Throughout 2010, Superonline has been on the right track to deliver high quality broadband services as an alternative operator in Turkey's fixed telecommunication market. Superonline also pursued opportunities to expand its 3G across borders, forming the region's longest terrestrial fiber infrastructure to connect the Middle East to the world via Turkey. We are very confident about this business and we expect it to contribute greatly to Turkcell Group as it continues to offer differentiated and integrated telecom solutions.
Now, I will jump to our Ukrainian operations. Slide 10, in 2010, Astelit improved its operational profitability in a better macroeconomic environment, with a continued focus on its turnaround strategy. Astelit's management increased its focus on profitability and cost cutting measures. To this end, management has decided to move out of the non-profitable carrier business line. This, coupled with the reductions in interconnection rates during the year results in a 3.4% year-on-year decline in revenues to US$339 million.
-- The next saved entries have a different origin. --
(* ===== verification/Load.v ===== *)
(** * Reading a session back ([main.rs: load])

    State, active context, diagnostic tails and counters are read in one
    read-only transaction and checked against each other: the snapshot's own
    digest, the digest of the projected context, the revision, the journal of
    diagnostics, and the identities of the active messages and ledger. *)
From S2P Require Import Prelude Text Json Encoding Session Logic Context Diagnostics Compaction Store Rows Snapshot Http Config Commit.
Local Open Scope string_scope.
Local Open Scope Z_scope.

Section load.
Context `{P : Platform} `{B : Backend} `{Sr : Serde}.

(** [COALESCE(s.state->'diagnostic_counts','{}')='{}'] *)
Definition legacy_counts (state : value) : bool :=
  match get "diagnostic_counts" state with Some (Object []) | None => true | Some _ => false end.
(** [ORDER BY ordinal DESC LIMIT 32], in ascending order *)
Definition diagnostic_tail (session family_ : string) (state : value) (d : Db) : list DiagnosticRecord :=
  let rows := map (fun e => {| family := family_; ordinal := fst e; diag_payload := snd e |})
                  (diagnostic_rows session family_ d) in
  if legacy_counts state then rows else drop (length rows - RECENT) rows.
(** The families in the order of [ORDER BY f.family]. *)
Definition family_order : list string := ["compaction_attempts"; "compaction_decisions"; "compaction_events"].
Definition diagnostic_tails (session : string) (state : value) (d : Db) : list DiagnosticRecord :=
  flat_map (fun f => diagnostic_tail session f state d) family_order.
Definition diagnostic_counters (session : string) (d : Db) : gmap string Z :=
  list_to_map (map (fun f => (f, diagnostic_max session f d)) family_order).
(** The context row names the active messages and ledger of the session. *)
Definition context_agrees (c : ContextRow) (s : Session) : bool :=
  (cx_revision c =? revision s)
  && bool_decide ((m ← head (memory s); message_id m) = Some (cx_goal_message_id c))
  && bool_decide (cx_ledger_record_id c = active_ledger_id s)
  && value_eqb (cx_raw_message_ids c) (raw_message_ids s)
  && value_eqb (cx_ledger_state c) (of_opt ledger_value (compaction_ledger s)).
(** The rows of the first query. *)
Definition session_row (id_ : string) (d : Db) : option (SessionRow * ContextRow) :=
  r ← sessions d !! id_;
  c ← session_context d !! id_;
  if storage_version r =? 6 then Some (r, c) else None.
Definition load_body (id_ : string) : T (Session * value) :=
  found ← read (session_row id_);
  rows ← require_ok "no such session" found;
  let '(r, c) := (rows : SessionRow * ContextRow) in
  let state := row_state r in
  tails ← read (diagnostic_tails id_ state);
  counters ← read (diagnostic_counters id_);
  _ ← from_result (map_err Protocol (validate_snapshot state));
  projection_ ← (fun sd => (projection id_ (snd sd), sd));
  _ ← require_ok "projection is no object" (as_object projection_);
  restored ← from_result (map_err Protocol (session_of (with_projection state projection_)));
  _ ← from_result (map_err Protocol (validate_context state restored));
  _ ← reject_if (negb (revision restored =? row_revision r)) "snapshot revision differs";
  _ ← update (fun _ => restored);
  _ ← engine Protocol (hydrate tails counters);
  s ← this (fun s => s);
  _ ← reject_if (negb (context_agrees c s)) "context differs";
  mret (s, row_config r).
(** Every failure is the absence of the session. *)
Definition load {X} (raw : string) : H X (option (Session * value)) :=
  match uuid_parse raw with
  | None => mret None
  | Some id_ => r ← on_tables (transaction (load_body id_)); mret (result_ok r)
  end.
End load.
However, Astelit's EBITDA tripled versus last year and its EBITDA margin reached 19% with an impressive rise of 13.3 percentage points compared to 2009. We are satisfied with the positive return achieved by our strategy in the Ukraine and expect Astelit's 2011 revenues to grow, exceeding 2008 levels. We are also confident that with continued execution on driving profitability, we will see a further improvement in Astelit's EBITDA margin.
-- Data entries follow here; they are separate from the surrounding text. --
(* ===== verification/Pages.v ===== *)
(** * Reading the records of a session page by page ([main.rs])

    The transcript, the events and the diagnostics of a session are read in
    pages: a cursor, a watermark the page does not go beyond, and a limit.  The
    response names the watermark and the next cursor, so that a reader can walk
    the records while others append to them. *)
From S2P Require Import Prelude Text Json Session Logic Diagnostics Store Rows Http Commit Load Handlers.
From Stdlib Require Import Ascii.
Local Open Scope string_scope.
Local Open Scope Z_scope.

(** [parse::<usize>()] *)
Definition usize_max : Z := 2 ^ 64 - 1.
Definition parse_usize (s : string) : option Z :=
  match s with
  | String "-"%char _ => None
  | _ => parse_signed 0 usize_max s
  end.

(** ** Pages *)
(** [WHERE n>after AND n<=through ORDER BY n LIMIT limit], over rows in order *)
Definition page {A} (number_of : A -> Z) (rows : list A) (after through limit : Z) : list A :=
  take (Z.to_nat limit) (List.filter (fun r => (after <? number_of r) && (number_of r <=? through)) rows).
Definition next_cursor {A} (number_of : A -> Z) (rows : list A) (after : Z) : Z :=
  from_option number_of after (last rows).
(** What a reader collects who follows the cursors up to [through]. *)
Fixpoint walk {A} (fuel : nat) (number_of : A -> Z) (rows : list A) (after through limit : Z) : list A :=
  match fuel with
  | O => []
  | S n =>
      match page number_of rows after through limit with
      | [] => []
      | p => (p ++ walk n number_of rows (next_cursor number_of p after) through limit)%list
      end
  end.

Section pages.
Context `{P : Platform} `{B : Backend} `{Sr : Serde} {X : Type}.
Variable text : db_error -> string.
(** [created_at::text] of a timestamp given as text, and of a reading of the clock *)
Variable timestamp_cast : string -> string.
Variable clock_cast : Z -> string.

Definition unprocessable (m : string) : Response := json_response 422 (detail m).
Definition limit_error : Response := unprocessable "limit must be between 1 and 1000".
(** A query parameter within bounds. *)
Definition parameter (parse : string -> option Z) (q : gmap string string) (key : string) (default_ lo hi : Z)
  : option Z :=
  n ← (match q !! key with None => Some default_ | Some raw => parse raw end);
  if (lo <=? n) && (n <=? hi) then Some n else None.
Definition existing (raw : string) : H X (Session * string) :=
  loaded ← load raw;
  found ← answer_none not_found loaded;
  session ← answer_none not_found (uuid_parse raw);
  mret (fst (found : Session * value), session).
Definition rows_or_error {A} (m : T A) : H X A := r ← on_tables m; answer_err (internal text) r.

(** ** [GET /sessions/{id}/transcript] *)
Definition ordered_transcript (session : string) (d : Db) : list (string * TranscriptRow) :=
  sort_by (fun a b => tr_sequence (snd a) <=? tr_sequence (snd b)) (transcript_rows session d).
Definition entry_number (e : string * TranscriptRow) : Z := tr_sequence (snd e).
Definition entry_json (e : string * TranscriptRow) : value :=
  let '(i, r) := e in
  Object [("sequence", num (tr_sequence r)); ("message_id", Str i); ("kind", Str (tr_kind r));
          ("payload", tr_payload r); ("run_id", of_opt_str (tr_run_id r));
          ("decision_step", num (tr_decision_step r)); ("created_at", Str (timestamp_cast (tr_created_at r)))].
Definition transcript_page (s : Session) (rows : list (string * TranscriptRow)) (after through : Z) : value :=
  Object [("history_complete", Bool (history_complete s)); ("revision", num (revision s));
          ("through_sequence", num through);
          ("next_after_sequence", num (next_cursor entry_number rows after));
          ("entries", Array (map entry_json rows))].
Definition saturating_sub64 (a b : Z) : Z := Z.max i64_min (Z.min i64_max (a - b)).
Definition transcript_handler (raw : string) (q : gmap string string) : H X Response :=
  after ← answer_none (unprocessable "after_sequence must be non-negative")
            (parameter parse_i64 q "after_sequence" 0 0 i64_max);
  limit ← answer_none limit_error (parameter parse_i64 q "limit" 100 1 1000);
  requested ← answer_none (unprocessable "through_sequence must be non-negative")
                (parameter parse_i64 q "through_sequence" i64_max 0 i64_max);
  found ← existing raw;
  let '(s, session) := (found : Session * string) in
  let through := Z.min requested (saturating_sub64 (next_transcript_sequence s) 1) in
  rows ← rows_or_error (statement (fun _ d =>
           (page entry_number (ordered_transcript session d) after through limit, d)));
  mret (json_response 200 (transcript_page s rows after through)).

(** ** [GET /sessions/{id}/events] *)
Definition cursor (q : gmap string string) (name_ : string) (default_ : Z) : result string Z :=
  n ← (match q !! name_ with
       | None => Ok default_
       | Some raw => ok_or (name_ +:+ " must be an integer") (parse_i64 raw)
       end);
  _ ← fail_if (n <? 0) (name_ +:+ " must be non-negative");
  mret n.
Definition ordered_events (session : string) (d : Db) : list EventRow :=
  sort_by (fun a b => event_id a <=? event_id b)
    (List.filter (fun e => String.eqb (event_session e) session) (session_events d)).
Definition watermark (session : string) (d : Db) : Z :=
  foldr (fun e m => Z.max (event_id e) m) 0 (ordered_events session d).
Definition event_entry (e : EventRow) : value :=
  Object [("event_id", num (event_id e)); ("event", event_value e); ("revision", num (event_revision e));
          ("created_at", Str (clock_cast (event_created_at e)))].
Definition session_events_handler (raw : string) (q : gmap string string) : H X Response :=
  after ← answer_err unprocessable (cursor q "after" 0);
  limit ← answer_err (fun _ => limit_error) (cursor q "limit" 100);
  _ ← answer_if (negb ((1 <=? limit) && (limit <=? 1000))) limit_error;
  requested ← (match q !! "through" with
               | Some _ => n ← answer_err unprocessable (cursor q "through" 0); mret (Some n)
               | None => mret None
               end);
  found ← existing raw;
  let session := snd (found : Session * string) in
  mark ← rows_or_error (statement (fun _ d => (watermark session d, d)));
  let through := Z.min (unwrap_or requested mark) mark in
  rows ← rows_or_error (statement (fun _ d =>
           (page event_id (ordered_events session d) after through limit, d)));
  mret (json_response 200 (Object [("session_id", Str raw); ("through", num through);
          ("entries", Array (map event_entry rows)); ("next_after", num (next_cursor event_id rows after));
          ("archive_id", Null)])).

(** ** [GET /sessions/{id}/diagnostics/{family}] *)
Definition out_of_range (key : string) : Response := unprocessable (key +:+ " is outside its allowed range").
Definition diagnostic_entry (r : Z * value) : value := Object [("ordinal", num (fst r)); ("payload", snd r)].
Definition compaction_diagnostics (raw family_ : string) (q : gmap string string) : H X Response :=
  limit ← answer_none limit_error (parameter parse_usize q "limit" 100 1 1000);
  after ← answer_none (out_of_range "after") (parameter parse_usize q "after" 0 0 usize_max);
  requested ← answer_none (out_of_range "through") (parameter parse_usize q "through" usize_max 0 usize_max);
  found ← existing raw;
  let '(s, session) := (found : Session * string) in
  _ ← answer_if (negb (str_in family_ FAMILIES)) (json_response 404 (detail "Unknown diagnostic family"));
  let total := (unwrap_or (diagnostic_counts s !! family_) 0) mod 2 ^ 64 in
  let through := Z.min requested total in
  rows ← rows_or_error (statement (fun _ d =>
           (page fst (diagnostic_rows session family_ d) (Z.min after i64_max) through limit, d)));
  mret (json_response 200 (Object [("session_id", Str raw); ("family", Str family_);
          ("total_recorded", num total); ("through", num through);
          ("next_after", num (next_cursor fst rows after)); ("entries", Array (map diagnostic_entry rows));
          ("archive_id", of_opt_str (last_archive_id s));
          ("history_complete", Bool (diagnostic_history_complete s && is_none (last_archive_id s)))])).

(** ** [GET /runs/abandoned] *)
Definition abandoned (now : Z) (d : Db) : list ((string * string) * RunRow) :=
  sort_by (fun a b => String.leb (run_row_started_at (snd a)) (run_row_started_at (snd b)))
    (List.filter (fun e => String.eqb (run_row_status (snd e)) "running"
        && is_some_and (sessions d !! fst (fst e)) (fun s =>
             is_none (lease_owner s) || expired (lease_expires_at s) now))
      (map_to_list (runs d))).
Definition abandoned_json (e : (string * string) * RunRow) : value :=
  Object [("session_id", Str (fst (fst e))); ("run_id", Str (snd (fst e)));
          ("status", Str (run_row_status (snd e))); ("last_decision_step", num (run_last_step (snd e)))].
Definition abandoned_runs (q : gmap string string) : H X Response :=
  limit ← answer_none limit_error (parameter parse_usize q "limit" 100 1 1000);
  rows ← rows_or_error (statement (fun now d => (take (Z.to_nat limit) (abandoned now d), d)));
  mret (json_response 200 (Object [("runs", Array (map abandoned_json rows))])).
End pages.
Going forward, we expect to see a better operation environment in the Ukraine, as the macroeconomic environment recovers. Additionally, we expect an improved competitive environment as we believe that consultation will reduce aggressive behavior in the market. We also expect to benefit from some regulatory developments such as the implementation of mobile number portability and the imposition of a symmetric interconnection rate.
Moving onto the next slide, slide 11, in 2011, we will continue to focus on our home market, which is the driver of our group. We expect our mobile business to grow its top line by 5% in Turkey, capitalizing on our new, get more out of likely, Turkcell motto and ensuring a healthy growth in voice and data usage. As for mobile Internet revenues, which grew by 74% in 2010, we expect similar growth trends to continue in 2011.
And for our subsidiaries, Superonline is expected to grow its top line at a higher rate, while improving its EBITDA margin compared to 2010. Life is expected to grow its top line around 20% in dollar terms, while its EBITDA margin is also expected to further increase in Ukraine. In 2011, our estimated CapEx for the group is TRY1.7 billion. For the last two years, we have made the required investments throughout our 3G and fiber networks. As we have completed our major investments, we expect our CapEx sales ratio to improve going forward.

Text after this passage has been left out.